Sahel Hand In – Knock, knock, knocking on Number 10's door

Posted by Lucy Aitken Read Community and Activism Campaigner, London and the south east

10th Aug 2012

It was a scorching morning, the sun bearing down on our squinting faces as we posed for photos, fake knocking on the famous door of Number 10.

I was representing Oxfam, along with other activists from Concern, ONE, Action Aid, Unicef and Save the Children, delivering a huge box of names - more than 600,0000 people calling for immediate action on hunger in the Sahel area. The Prime Minster is holding a summit with all the VIPs in town on Sunday - and we had to let him know that we were all watching.

We toyed with what expression to put on for the photographer - happy, because everyone looks nicer with a smile, and we were thrilled that such a HUGE number of people were behind this; or stern, because 18 million people are starving to death each year? We each opted for something different, to mix it up a little.

There were some press inside the gate, and we piqued their interest a bit. They bossed us about, moving us around to get a good shot. I hope they cover this, I hope they show telly watchers how many people are involved in this fairer-world movement.

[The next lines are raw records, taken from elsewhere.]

(** * Layer compositing pipeline (mar141.py, mar143.py)

    A shallow embedding of the two variants of the PNG-to-MP4 layer
    merger: the sequential one (mar141.py, OpenCV video writer) and the
    parallel one (mar143.py, multiprocessing pool, frames staged in a
    temporary directory and encoded by ffmpeg).

    Python lists that are shared and mutated in place live in a store of
    list objects; exceptions are results carrying the exception class name;
    the imaging library (Pillow) is an interface with the part of its
    contract that the code relies on. *)

From Stdlib Require Import ZArith QArith Lia Ascii DecimalString DecimalNat.
From stdpp Require Import gmap strings list fin_maps sorting.

Local Open Scope string_scope.
Local Open Scope list_scope.
Local Open Scope nat_scope.
Local Open Scope stdpp_scope.

(** ** Outcomes of Python code: a value, or a raised exception (its class). *)

Inductive result (A : Type) : Type :=
| Ok (a : A)
| Raise (exc : string).
Arguments Ok {A} a.
Arguments Raise {A} exc.

(** Code with side effects: a state transformer that also reports the
    outcome.  The state reached is kept when an exception is raised, as the
    mutations a Python function made before raising stay visible. *)

Definition M (S A : Type) : Type := S → result A * S.

Definition ret {S A} (a : A) : M S A := λ s, (Ok a, s).
Definition raise {S A} (exc : string) : M S A := λ s, (Raise exc, s).
Definition bind {S A B} (c : M S A) (k : A → M S B) : M S B :=
  λ s, match c s with
       | (Ok a, s') => k a s'
       | (Raise e, s') => (Raise e, s')
       end.
Definition lift {S A} (r : result A) : M S A := λ s, (r, s).
Definition get {S} : M S S := λ s, (Ok s, s).
Definition modify {S} (f : S → S) : M S unit := λ s, (Ok tt, f s).

(** [try: body finally: fin]: [fin] runs on both exits, the outcome of the
    body is what the statement returns or propagates (when [fin] itself
    completes normally). *)
Definition try_finally {S A} (body : M S A) (fin : M S unit) : M S A :=
  λ s, match body s with
       | (r, s') => match fin s' with
                    | (Ok _, s'') => (r, s'')
                    | (Raise e, s'') => (Raise e, s'')
                    end
       end.

Notation "'do' x <- c1 ; c2" := (bind c1 (λ x, c2))
  (at level 10, x name, c1 at level 100, c2 at level 200).
Notation "'do_' c1 ; c2" := (bind c1 (λ _, c2))
  (at level 10, c1 at level 100, c2 at level 200).

Instance result_ret : MRet result := λ A a, Ok a.
Instance result_bind : MBind result := λ A B k r,
  match r with Ok a => k a | Raise e => Raise e end.

(** [xs[i]] for a non-negative index *)
Definition index {A} (xs : list A) (i : nat) : result A :=
  match xs !! i with Some x => Ok x | None => Raise "IndexError" end.

(** [for x in xs: body x] *)
Fixpoint for_each {S A} (xs : list A) (body : A → M S unit) : M S unit :=
  match xs with
  | [] => ret tt
  | x :: rest => do_ body x; for_each rest body
  end.

(** ** The imaging library

    The images that reach the effects and the compositor were all produced
    by [Image.open(path).convert("RGBA")], so the interface is that of RGBA
    rasters.  Only the size contract of each operation is assumed: what an
    operation returns has the stated size, and nothing is assumed about
    when the blur filter or [Image.new] accept their argument. *)

Definition rgba : Type := Z * Z * Z * Z.

Class Pillow := {
  image : Type;
  (** [image.size], as (width, height) *)
  image_size : image → Z * Z;
  (** [image.convert("RGBA")] *)
  convert_rgba : image → image;
  (** [image.filter(ImageFilter.GaussianBlur(radius=r))]; raises when the
      library refuses the radius *)
  GaussianBlur : Z → image → result image;
  (** [Image.new("RGBA", size, color)]; raises when the library refuses
      the colour *)
  Image_new : Z * Z → rgba → result image;
  (** [Image.alpha_composite(im1, im2)]; raises [ValueError] when the
      images do not match *)
  alpha_composite : image → image → result image;
  size_convert_rgba : ∀ im, image_size (convert_rgba im) = image_size im;
  size_GaussianBlur : ∀ r im im',
    GaussianBlur r im = Ok im' → image_size im' = image_size im;
  size_Image_new : ∀ sz c im, Image_new sz c = Ok im → image_size im = sz;
  alpha_composite_match : ∀ a b,
    image_size a = image_size b →
    ∃ c, alpha_composite a b = Ok c ∧ image_size c = image_size a;
  alpha_composite_mismatch : ∀ a b,
    image_size a ≠ image_size b → alpha_composite a b = Raise "ValueError";
}.

(** An instance that records which operations were applied: an image is
    the term of library calls that built it.  It refuses what does not fit
    the C types of the library's core: a radius that is negative or
    [2^31 - 1] and more ([ValueError]), and a colour with a component
    outside the range of a C int ([OverflowError]). *)
Inductive sym_image : Type :=
| Decoded (path : string) (sz : Z * Z)
| Converted (im : sym_image)
| Blurred (radius : Z) (im : sym_image)
| Solid (sz : Z * Z) (color : rgba)
| Over (bottom top : sym_image).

After much dillydallying, we handed over the box. And posed, fake knocking a bit more.

Job done, and as we thought about heading home, someone mentioned we could stay a bit, watch the Prime Minister get in his car.

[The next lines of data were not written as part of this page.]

(** What the loop of the source returns has at most [MAX_IMAGES]
    entries. *)
Lemma collect_loop_length `{Env} (base_url : string) (imgs : list node)
    (acc images : list json) (w w' : World) :
  (length acc ≤ MAX_IMAGES)%nat ->
  collect_loop base_url imgs acc w = (Ret images, w') ->
  (length images ≤ MAX_IMAGES)%nat.
Proof.
  revert acc w. induction imgs as [|img imgs IH]; intros acc w Hlen.
  - by intros [= <- _].
  - rewrite collect_loop_cons.
    destruct (MAX_IMAGES <=? length acc)%nat eqn:Hcap; [by intros [= <- _]|].
    apply Nat.leb_gt in Hcap.
    destruct (_ || _); [by apply IH|].
    destruct (urljoin base_url _) as [full_url|e]; [|discriminate].
    destruct (negb (is_http full_url)); [by apply IH|].
    destruct (_upload_image_to_s3 full_url w) as [[[u|]|e] w1];
      [|by apply IH|discriminate].
    destruct (Str.is_empty u); [by apply IH|].
    apply IH. rewrite length_app. simpl. lia.
Qed.

Lemma collect_images_capped `{Env} (sp : soup) (base_url : string) (w : World)
    (eligible : list json) :
  eligible_images sp base_url w = Ret eligible ->
  ∃ w', _collect_images sp base_url w = (Ret (firstn MAX_IMAGES eligible), w').
Proof.
  unfold _collect_images, eligible_images.
  destruct (Str.is_empty IMAGE_BUCKET); [intros [= <-]; by exists w|].
  destruct (eligible_loop _ _ _ _) as [o w0] eqn:Hall. simpl. intros ->.
  apply (collect_loop_capped _ _ _ _ _ w0); [simpl; lia | done].
Qed.

Lemma collect_images_length `{Env} (sp : soup) (base_url : string) (w w' : World)
    (images : list json) :
  _collect_images sp base_url w = (Ret images, w') ->
  (length images ≤ MAX_IMAGES)%nat.
Proof.
  unfold _collect_images.
  destruct (Str.is_empty IMAGE_BUCKET); [intros [= <- _]; simpl; lia|].
  apply collect_loop_length. simpl. lia.
Qed.

(** ** Scraping a parsed page *)

(** [scrape_soup] returns when the harvest does, and this is its
    result. *)
Lemma scrape_soup_result `{Env} (sp : soup) (page_url keyword : string) (w w' : World)
    (images : list json) :
  _collect_images (decompose_all NOISE_TAGS sp) page_url w = (Ret images, w') ->
  scrape_soup sp page_url keyword w
  = (Ret (scrape_dict page_url keyword (decompose_all NOISE_TAGS sp) images), w').
Proof. intros Hc. unfold scrape_soup. run. by rewrite Hc. Qed.

Lemma scrape_soup_inv `{Env} (sp : soup) (page_url keyword : string) (w w' : World)
    (result : json) :
  scrape_soup sp page_url keyword w = (Ret result, w') ->
  ∃ images,
    _collect_images (decompose_all NOISE_TAGS sp) page_url w = (Ret images, w')
    ∧ result = scrape_dict page_url keyword (decompose_all NOISE_TAGS sp) images.
Proof.
  unfold scrape_soup. run.
  destruct (_collect_images _ _ _) as [[images|e] w1]; [|discriminate].
  intros [= <- <-]. by exists images.
Qed.

(** C1. For every parsed page and keyword the matches of the page are
    texts that contain the keyword without regard to case, are longer
    than 15 and shorter than 1500 characters, and are pairwise
    different: they are the accepted texts of the candidate elements in
    document order, each kept where it first occurs. Whenever the
    scrape returns a result, its [matches] are the first twenty of
    them, with the same three properties. *)
Theorem scrape_matches_filtered `{Env} (sp : soup) (page_url keyword : string) :
  let ms := page_matches (decompose_all NOISE_TAGS sp) keyword in
  Forall (λ t, Str.contains (Str.lower keyword) (Str.lower t) = true
               ∧ (15 < String.length t < 1500)%nat) ms
  ∧ NoDup ms
  ∧ ms = first_occurrences
           (List.filter (passes keyword)
              (candidate_texts (decompose_all NOISE_TAGS sp)))
  ∧ ∀ w result w',
      scrape_soup sp page_url keyword w = (Ret result, w') ->
      field "matches" result = Some (JArr (map JStr (firstn 20 ms)))
      ∧ Forall (λ t, Str.contains (Str.lower keyword) (Str.lower t) = true
                     ∧ (15 < String.length t < 1500)%nat) (firstn 20 ms)
      ∧ NoDup (firstn 20 ms).
Proof.
  intros ms.
  destruct (page_matches_filtered (decompose_all NOISE_TAGS sp) keyword) as [Hall Hnd].
  assert (NoDup (firstn 20 ms)) as Hnd20.
  { unfold ms. rewrite <- (take_drop 20 (page_matches _ _)) in Hnd.
    by apply NoDup_app in Hnd as [? _]. }
  split_and!; [done | done | apply page_matches_spec |].
  intros w result w' (images & _ & ->)%scrape_soup_inv.
  split_and!; [done | by apply Forall_take | done].
Qed.

Lemma scrape_matches_filtered_witness :
  field "matches"
    (Sample.result_of
       (@scrape_soup Sample.site_env Sample.page_soup Sample.page_url "CAT"
          (Sample.world Sample.site)))
  = Some (JArr (map JStr
                  (firstn 20 (page_matches (decompose_all NOISE_TAGS Sample.page_soup)
                                "CAT"))))
  ∧ Forall (λ t, Str.contains (Str.lower "CAT") (Str.lower t) = true
                 ∧ (15 < String.length t < 1500)%nat)
      (firstn 20 (page_matches (decompose_all NOISE_TAGS Sample.page_soup) "CAT"))
  ∧ NoDup (firstn 20 (page_matches (decompose_all NOISE_TAGS Sample.page_soup) "CAT")).
Proof.
  apply (proj2 (proj2 (proj2
           (@scrape_matches_filtered Sample.site_env Sample.page_soup Sample.page_url
              "CAT")))
           (Sample.world Sample.site) _
           (snd (@scrape_soup Sample.site_env Sample.page_soup Sample.page_url "CAT"
                   (Sample.world Sample.site)))).
  vm_compute. reflexivity.
Defined.

(** C7. Whenever the scrape of a parsed page returns a result, its
    [matches] are the first twenty of the full sequence of matches,
    taken in document order, and its [match_count] is the length of the
    full sequence, so that the count exceeds the number of matches
    returned when there are more than twenty. *)
Theorem scrape_matches_truncated `{Env} (sp : soup) (page_url keyword : string)
    (w w' : World) (result : json) :
  let full := first_occurrences
                (List.filter (passes keyword)
                   (candidate_texts (decompose_all NOISE_TAGS sp))) in
  scrape_soup sp page_url keyword w = (Ret result, w') ->
  field "matches" result = Some (JArr (map JStr (firstn 20 full)))
  ∧ field "match_count" result = Some (JInt (length full))
  ∧ length (firstn 20 full) = Nat.min 20 (length full).
Proof.
  intros full (images & _ & ->)%scrape_soup_inv.
  unfold full. rewrite <- page_matches_spec.
  split_and!; [reflexivity | reflexivity | apply length_firstn].
Qed.

Lemma scrape_matches_truncated_witness :
  field "matches"
    (Sample.result_of
       (@scrape_soup Sample.site_env Sample.long_soup Sample.page_url "cat"
          (Sample.world Sample.site)))
  = Some (JArr (map JStr
                  (firstn 20
                     (first_occurrences
                        (List.filter (passes "cat")
                           (candidate_texts
                              (decompose_all NOISE_TAGS Sample.long_soup)))))))
  ∧ field "match_count"
      (Sample.result_of
         (@scrape_soup Sample.site_env Sample.long_soup Sample.page_url "cat"
            (Sample.world Sample.site)))
    = Some (JInt (length
                    (first_occurrences
                       (List.filter (passes "cat")
                          (candidate_texts
                             (decompose_all NOISE_TAGS Sample.long_soup))))))
  ∧ length (firstn 20
              (first_occurrences
                 (List.filter (passes "cat")
                    (candidate_texts (decompose_all NOISE_TAGS Sample.long_soup)))))
    = Nat.min 20
        (length (first_occurrences
                   (List.filter (passes "cat")
                      (candidate_texts (decompose_all NOISE_TAGS Sample.long_soup))))).
Proof.
  apply (@scrape_matches_truncated Sample.site_env Sample.long_soup Sample.page_url "cat"
           (Sample.world Sample.site)
           (snd (@scrape_soup Sample.site_env Sample.long_soup Sample.page_url "cat"
                   (Sample.world Sample.site)))).
  vm_compute. reflexivity.
Defined.

(** ** Removing the noise subtrees *)

Lemma decompose_all_cons (names : list string) (n : node) (sp : soup) :
  decompose_all names (n :: sp) = decompose_node names n ++ decompose_all names sp.
Proof. reflexivity. Qed.

(** Trees that differ only below the named tags are the same tree once
    those subtrees are cut out. *)
Lemma decompose_same_outside (names : list string) (a b : soup) :
  same_outside names a b -> decompose_all names a = decompose_all names b.
Proof.
  induction 1 as [|s a b _ IH|s a b _ IH|nm ats cs cs' a b Hnm _ IHc _ IH
                  |nm ats cs a b Hnm _ IH|nm ats cs a b Hnm _ IH];
    rewrite ?decompose_all_cons; simpl.
  - done.
  - by rewrite IH.
  - by rewrite IH.
  - rewrite !bool_decide_eq_false_2 by done. simpl.
    unfold decompose_all in IHc. by rewrite IHc, IH.
  - by rewrite bool_decide_eq_true_2.
  - by rewrite bool_decide_eq_true_2.
Qed.

(** No element of the tree that is left has one of the names. *)
Lemma decompose_node_clean (names : list string) (n : node) :
  Forall (λ d, name_in names d = false)
         (flat_map (fun c => c :: descendants c) (decompose_node names n)).
Proof.
  induction n as [s|s|nm ats cs IH] using node_ind'; simpl.
  - by repeat constructor.
  - by repeat constructor.
  - destruct (bool_decide (nm ∈ names)) eqn:Hnm; simpl; [constructor|].
    constructor; [simpl; by rewrite Hnm|].
    rewrite app_nil_r.
    induction IH as [|c cs Hc _ IHcs]; simpl; [constructor|].
    rewrite flat_map_app. by apply Forall_app.
Qed.

Lemma find_all_decomposed (names : list string) (sp : soup) :
  find_all names (decompose_all names sp) = [].
Proof.
  unfold find_all, soup_descendants, decompose_all.
  induction sp as [|n sp IH]; simpl; [done|].
  rewrite flat_map_app, List.filter_app, IH, app_nil_r.
  pose proof (decompose_node_clean names n) as Hclean.
  induction Hclean as [|d ds Hd _ IHd]; simpl; [done|]. by rewrite Hd.
Qed.

(** C2. Two pages that differ only inside subtrees rooted at script,
    style, nav, footer, header, aside, noscript, iframe, svg or form
    tags have the same title, description and matches, and are scraped
    to the same result in every world; and once those subtrees are
    removed, before any text is read, no such tag is left in the tree. *)
Theorem noise_subtrees_ignored `{Env} (sp1 sp2 : soup) (page_url keyword : string) :
  same_outside NOISE_TAGS sp1 sp2 ->
  let sp1' := decompose_all NOISE_TAGS sp1 in
  let sp2' := decompose_all NOISE_TAGS sp2 in
  page_title sp1' page_url = page_title sp2' page_url
  ∧ page_description sp1' = page_description sp2'
  ∧ page_matches sp1' keyword = page_matches sp2' keyword
  ∧ (∀ w, scrape_soup sp1 page_url keyword w = scrape_soup sp2 page_url keyword w)
  ∧ find_all NOISE_TAGS sp1' = [].
Proof.
  intros Hsame sp1' sp2'.
  assert (sp1' = sp2') as Heq by by apply decompose_same_outside.
  split_and!; try by rewrite Heq.
  - intros w. unfold scrape_soup. fold sp1' sp2'. by rewrite Heq.
  - apply find_all_decomposed.
Qed.

Lemma sample_pages_differ_in_noise :
  same_outside NOISE_TAGS Sample.page_soup Sample.other_soup.
Proof.
  assert (∀ nm, bool_decide (nm ∉ NOISE_TAGS) = true -> nm ∉ NOISE_TAGS) as Hout
    by (intros nm; apply bool_decide_eq_true_1).
  assert (∀ nm, bool_decide (nm ∈ NOISE_TAGS) = true -> nm ∈ NOISE_TAGS) as Hin
    by (intros nm; apply bool_decide_eq_true_1).
  unfold Sample.page_soup, Sample.other_soup, Sample.page_tree, Sample.page_body.
  simpl app.
  apply same_tag; [by apply Hout | | constructor].
  apply same_tag; [by apply Hout | | ].
  { apply same_tag; [by apply Hout | repeat constructor |].
    apply same_tag; [by apply Hout | constructor | constructor]. }
  apply same_tag; [by apply Hout | | constructor].
  apply same_skip_left; [by apply Hin|].
  apply same_skip_right; [by apply Hin|].
  apply same_skip_right; [by apply Hin|].
  apply same_tag; [by apply Hout | repeat constructor |].
  apply same_tag; [by apply Hout | |].
  { repeat (apply same_tag; [by apply Hout | repeat constructor |]). constructor. }
  apply same_skip_left; [by apply Hin|].
  apply same_skip_right; [by apply Hin|].
  repeat (apply same_tag; [by apply Hout | repeat constructor |]). constructor.
Qed.

Lemma noise_subtrees_ignored_witness :
  page_title (decompose_all NOISE_TAGS Sample.page_soup) Sample.page_url
  = page_title (decompose_all NOISE_TAGS Sample.other_soup) Sample.page_url
  ∧ page_matches (decompose_all NOISE_TAGS Sample.page_soup) "cat"
    = page_matches (decompose_all NOISE_TAGS Sample.other_soup) "cat".
Proof.
  pose proof (@noise_subtrees_ignored Sample.site_env _ _ Sample.page_url "cat"
                sample_pages_differ_in_noise) as (Ht & _ & Hm & _).
  exact (conj Ht Hm).
Defined.

(** ** The image loop of a search *)

Lemma length_chars (s : string) : length (chars s) = String.length s.
Proof. induction s; simpl; congruence. Qed.

Lemma length_string_take (n : nat) (s : string) :
  (String.length (string_take n s) ≤ n)%nat.
Proof.
  revert s. induction n as [|n IH]; intros [|c s]; simpl; try lia.
  specialize (IH s). lia.
Qed.

(** A slice of [n] items is visited in at most [n] steps. *)
Lemma slice_iter_length (found capped : json) (n : nat) (items : list json) :
  py_slice found n = Ret capped -> py_iter capped = Ret items ->
  (length items ≤ n)%nat.
Proof.
  destruct found; simpl; try discriminate; intros [= <-]; simpl; intros [= <-].
  - rewrite length_chars. apply length_string_take.
  - rewrite length_firstn. lia.
Qed.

I wasn't keen. I was anxious, I had had to get friends to look after my daughter, Ramona, and I was already running late for them. As I considered just heading home, someone else approached.

They ushered us out from behind the barriers, and explained that the Prime Minister would like to say hello.

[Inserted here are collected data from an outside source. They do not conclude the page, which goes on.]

Definition barren_tree : Tree :=
  mkTree (Some [mkDayDir "1" [broken_file; empty_file]])
         ["runner_prices_2024_Dec_9.parquet"].

(** What [main] finds on disk: only December 2024; and January 2024, a
    March 2024 with a directory named [logs], and all of 2025. *)
Definition only_december (y : Z) (m : string) : Tree :=
  if ((y =? 2024)%Z && (m =? "Dec")%string)%bool then tree else missing_tree.

Definition bad_march (y : Z) (m : string) : Tree :=
  if (y =? 2024)%Z
  then if (m =? "Jan")%string then tree
       else if (m =? "Mar")%string then named_tree
       else missing_tree
  else tree.

(** Two blocks with definitions, under the ids [1] and [true]. *)
Definition one_block : json :=
  JObj [("id", num 1); ("marketDefinition", JObj [("name", JStr "first")])].

Definition true_block : json :=
  JObj [("id", JBool true);
        ("marketDefinition", JObj [("name", JStr "second")])].

Definition mixed_ids_frame : DataFrame :=
  mkDataFrame ["pt"; "mc"] [mkRawRow (JList [one_block; true_block]) (Some 0%Z)].

(** A block with a definition whose id is a list, and one whose status
    is a list. *)
Definition listed_id_block : json :=
  JObj [("id", JList [JStr "x"]); ("marketDefinition", JObj [])].

Definition listed_id_frame : DataFrame :=
  mkDataFrame ["pt"; "mc"] [mkRawRow (JList [listed_id_block]) (Some 0%Z)].

Definition listed_id_tree : Tree :=
  mkTree (Some [mkDayDir "1" [mkFile "l.bz2" (Ok listed_id_frame)]]) [].

Definition listed_status_frame : DataFrame :=
  mkDataFrame ["pt"; "mc"]
    [mkRawRow (JList [JObj [("id", JStr "1.5");
                            ("marketDefinition",
                             JObj [("status", JList [JStr "x"])])]])
              (Some 0%Z)].

Definition listed_status_tree : Tree :=
  mkTree (Some [mkDayDir "1" [mkFile "s.bz2" (Ok listed_status_frame)]]) [].

(** A day of two files with price rows out of order and tied. *)
Definition price_block (mid : string) (runners : list Z) : json :=
  JObj [("id", JStr mid);
        ("rc", JList (map (fun r => JObj [("id", num r)]) runners))].

Definition prices_frame_a : DataFrame :=
  mkDataFrame ["pt"; "mc"]
    [mkRawRow (JList [price_block "1.30" [10%Z]]) (Some 5%Z);
     mkRawRow (JList [price_block "1.23" [11%Z; 12%Z]]) (Some 5%Z);
     mkRawRow (JList [price_block "1.23" [13%Z]]) (Some 3%Z)].

Definition prices_frame_b : DataFrame :=
  mkDataFrame ["pt"; "mc"]
    [mkRawRow (JList [price_block "1.23" [14%Z]]) (Some 5%Z)].

Definition busy_day : DayDir :=
  mkDayDir "7" [mkFile "a.bz2" (Ok prices_frame_a);
                mkFile "b.bz2" (Ok prices_frame_b)].

Definition price_row (mid : string) (t r : Z) : RunnerChange.t :=
  RunnerChange.mk (JStr mid) (Some (Timestamp t)) (num r)
                  JNull JNull JNull JNull JNull JNull.

(** A month of one file whose definitions come out of order: market 1.30,
    then 1.23, then 1.30 again unchanged, then 1.23 closed. *)
Definition status_block (mid status : string) : json :=
  JObj [("id", JStr mid);
        ("marketDefinition",
         JObj [("status", JStr status); ("inPlay", JBool false);
               ("version", num 1)])].

Definition shuffled_frame : DataFrame :=
  mkDataFrame ["pt"; "mc"]
    [mkRawRow (JList [status_block "1.30" "OPEN"]) (Some 9%Z);
     mkRawRow (JList [status_block "1.23" "OPEN"]) (Some 8%Z);
     mkRawRow (JList [status_block "1.30" "OPEN"]) (Some 7%Z);
     mkRawRow (JList [status_block "1.23" "CLOSED"]) (Some 6%Z)].

Definition shuffled_tree : Tree :=
  mkTree (Some [mkDayDir "3" [mkFile "s.bz2" (Ok shuffled_frame)]]) [].

Definition status_row (mid : string) (t : Z) (status : string) : Market.t :=
  Market.mk (JStr mid) (Some (Timestamp t)) (JStr status) (JBool false)
            JNull JNull (num 1).

(** A writer that rejects every table, as on a full disk. *)
Definition failing_writer (t : Table) (path : string) : result unit :=
  Raise OtherException.

End Sample.
Section Cleaner.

We gathered by the door and a second later his pleasant face appeared. Not wanting to let a moment slip, in my very best, most articulate and confidently loud voice announced, like some kind of Head Girl speech, "We trust you are going to do every thing you can to create a world free from hunger." He pledged to. "We are passionate about a just world and hundreds of thousands of others are too." He understood and chatted a bit more. Mo Farah was coming! They were gonna set up a race track! But he seemed positive that his hunger summit would be worth it.

As he left, we celebrated, we hugged and high fived. Delivering a petition turned into something that bit more. Not because we were stunned by the (very) rich and famous but because we hoped that the Prime Minister picked up our energy; that our faces, a little gang of global citizens, might be in his mind as he heads up Sunday's meeting of leaders. Maybe he captured our hope and maybe we helped fortify him, to make the decisions he must. We can only wait and see.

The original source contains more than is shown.